Directions for this task:
Could you return the full listing, every line exactly as given?

Records shown:
:::

Definition commit_root_with_oplog (root oplog_root : list byte)
    (oplog_start_ts oplog_end_ts oplog_entry_count : N) (metadata : string) : call N :=
  if negb (length oplog_root =? 32)%nat then fail InvalidOplogRoot
  else if oplog_end_ts <? oplog_start_ts then fail InvalidTimestampRange
  else
    root_index ← load root_index;
    if bool_decide (is_Some (root_index !! root)) then fail RootAlreadyCommitted
    else
      sequence ← load Sequence;
      sequence ← incr (default 0 sequence);
      _ ← store (set_Sequence sequence);
      timestamp ← ledger_timestamp;
      let entry := {| re_sequence := sequence; re_root := root; re_timestamp := timestamp;
                      re_metadata := metadata |} in
      _ ← store (set_RootEntry sequence entry);
      _ ← store (set_RootIndex (<[root := sequence]> root_index));
      _ ← store (set_CurrentRoot sequence);
      let oplog_commitment :=
        {| oplog_root := oplog_root; oplog_start_ts := oplog_start_ts;
           oplog_end_ts := oplog_end_ts; oplog_entry_count := oplog_entry_count |} in
      _ ← store (set_OplogCommitment sequence oplog_commitment);
      _ ← store (publish (CommitRootEvent sequence root timestamp metadata));
      _ ← store (publish (CommitOplogEvent sequence oplog_root oplog_end_ts oplog_entry_count));
      mret sequence.

Definition get_oplog_commitment (sequence : N) : call OplogCommitment :=
  c ← load (fun s => OplogCommitments s !! sequence); ok_or_fail c OplogCommitmentNotFound.

(** ** Attestations *)

Definition attesters (s : Storage) : gmap Address (list byte) := default ∅ (AuthorizedAttesters s).

(** The type of the key is [BytesN<32>]: the host rejects any other length. *)
Definition authorize_attester (attester : Address) (public_key : list byte) : call unit :=
  if negb (length public_key =? 32)%nat then trap
  else
    admin ← get_admin_or_panic;
    _ ← require_auth admin;
    attesters ← load attesters;
    store (set_AuthorizedAttesters (<[attester := public_key]> attesters)).

Definition revoke_attester (attester : Address) : call unit :=
  admin ← get_admin_or_panic;
  _ ← require_auth admin;
  attesters ← load AuthorizedAttesters;
  match attesters with
  | Some attesters => store (set_AuthorizedAttesters (delete attester attesters))
  | None => mret tt
  end.

Definition attestations_of (sequence : N) (s : Storage) : list OplogAttestation :=
  default [] (OplogAttestations s !! sequence).

Section attest.
Context {Sha : Sha256} {Ed : Ed25519}.

(** [sha256(oplog_root || oplog_end_ts.to_be_bytes())] *)
Definition attestation_message (c : OplogCommitment) : list byte :=
  sha256 (oplog_root c ++ be_bytes 8 (Z.of_N (oplog_end_ts c))).

(** A host vector has at most [u32::MAX] elements. *)
Definition push_back {A} (l : list A) (a : A) : call (list A) :=
  if N.of_nat (length l) <? u32_max then mret (l ++ [a]) else trap.

Definition attest_oplog (attester_ : Address) (sequence : N) (signature_ : list byte) : call unit :=
  _ ← require_auth attester_;
  c ← load (fun s => OplogCommitments s !! sequence);
  oplog_commitment ← ok_or_fail c OplogCommitmentNotFound;
  attesters ← load attesters;
  public_key ← ok_or_fail (attesters !! attester_) AttesterNotAuthorized;
  if negb (length signature_ =? 64)%nat then fail InvalidSignature
  else
    existing ← load (attestations_of sequence);
    if existsb (fun a => bool_decide (attester a = attester_)) existing
    then fail DuplicateAttestation
    else if negb (ed25519_ok public_key (attestation_message oplog_commitment) signature_)
    then trap
    else
      timestamp ← ledger_timestamp;
      attestations ← push_back existing
        {| attester := attester_; signature := signature_; at_timestamp := timestamp |};
      _ ← store (set_OplogAttestations sequence attestations);
      store (publish (AttestOplogEvent sequence attester_ timestamp)).
End attest.

Definition get_oplog_attestations (sequence : N) : call (list OplogAttestation) :=
  load (attestations_of sequence).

:::

Output:
Definition commit_root_with_oplog (root oplog_root : list byte)
    (oplog_start_ts oplog_end_ts oplog_entry_count : N) (metadata : string) : call N :=
  if negb (length oplog_root =? 32)%nat then fail InvalidOplogRoot
  else if oplog_end_ts <? oplog_start_ts then fail InvalidTimestampRange
  else
    root_index ← load root_index;
    if bool_decide (is_Some (root_index !! root)) then fail RootAlreadyCommitted
    else
      sequence ← load Sequence;
      sequence ← incr (default 0 sequence);
      _ ← store (set_Sequence sequence);
      timestamp ← ledger_timestamp;
      let entry := {| re_sequence := sequence; re_root := root; re_timestamp := timestamp;
                      re_metadata := metadata |} in
      _ ← store (set_RootEntry sequence entry);
      _ ← store (set_RootIndex (<[root := sequence]> root_index));
      _ ← store (set_CurrentRoot sequence);
      let oplog_commitment :=
        {| oplog_root := oplog_root; oplog_start_ts := oplog_start_ts;
           oplog_end_ts := oplog_end_ts; oplog_entry_count := oplog_entry_count |} in
      _ ← store (set_OplogCommitment sequence oplog_commitment);
      _ ← store (publish (CommitRootEvent sequence root timestamp metadata));
      _ ← store (publish (CommitOplogEvent sequence oplog_root oplog_end_ts oplog_entry_count));
      mret sequence.

Definition get_oplog_commitment (sequence : N) : call OplogCommitment :=
  c ← load (fun s => OplogCommitments s !! sequence); ok_or_fail c OplogCommitmentNotFound.

(** ** Attestations *)

Definition attesters (s : Storage) : gmap Address (list byte) := default ∅ (AuthorizedAttesters s).

(** The type of the key is [BytesN<32>]: the host rejects any other length. *)
Definition authorize_attester (attester : Address) (public_key : list byte) : call unit :=
  if negb (length public_key =? 32)%nat then trap
  else
    admin ← get_admin_or_panic;
    _ ← require_auth admin;
    attesters ← load attesters;
    store (set_AuthorizedAttesters (<[attester := public_key]> attesters)).

Definition revoke_attester (attester : Address) : call unit :=
  admin ← get_admin_or_panic;
  _ ← require_auth admin;
  attesters ← load AuthorizedAttesters;
  match attesters with
  | Some attesters => store (set_AuthorizedAttesters (delete attester attesters))
  | None => mret tt
  end.

Definition attestations_of (sequence : N) (s : Storage) : list OplogAttestation :=
  default [] (OplogAttestations s !! sequence).

Section attest.
Context {Sha : Sha256} {Ed : Ed25519}.

(** [sha256(oplog_root || oplog_end_ts.to_be_bytes())] *)
Definition attestation_message (c : OplogCommitment) : list byte :=
  sha256 (oplog_root c ++ be_bytes 8 (Z.of_N (oplog_end_ts c))).

(** A host vector has at most [u32::MAX] elements. *)
Definition push_back {A} (l : list A) (a : A) : call (list A) :=
  if N.of_nat (length l) <? u32_max then mret (l ++ [a]) else trap.

Definition attest_oplog (attester_ : Address) (sequence : N) (signature_ : list byte) : call unit :=
  _ ← require_auth attester_;
  c ← load (fun s => OplogCommitments s !! sequence);
  oplog_commitment ← ok_or_fail c OplogCommitmentNotFound;
  attesters ← load attesters;
  public_key ← ok_or_fail (attesters !! attester_) AttesterNotAuthorized;
  if negb (length signature_ =? 64)%nat then fail InvalidSignature
  else
    existing ← load (attestations_of sequence);
    if existsb (fun a => bool_decide (attester a = attester_)) existing
    then fail DuplicateAttestation
    else if negb (ed25519_ok public_key (attestation_message oplog_commitment) signature_)
    then trap
    else
      timestamp ← ledger_timestamp;
      attestations ← push_back existing
        {| attester := attester_; signature := signature_; at_timestamp := timestamp |};
      _ ← store (set_OplogAttestations sequence attestations);
      store (publish (AttestOplogEvent sequence attester_ timestamp)).
End attest.

Definition get_oplog_attestations (sequence : N) : call (list OplogAttestation) :=
  load (attestations_of sequence).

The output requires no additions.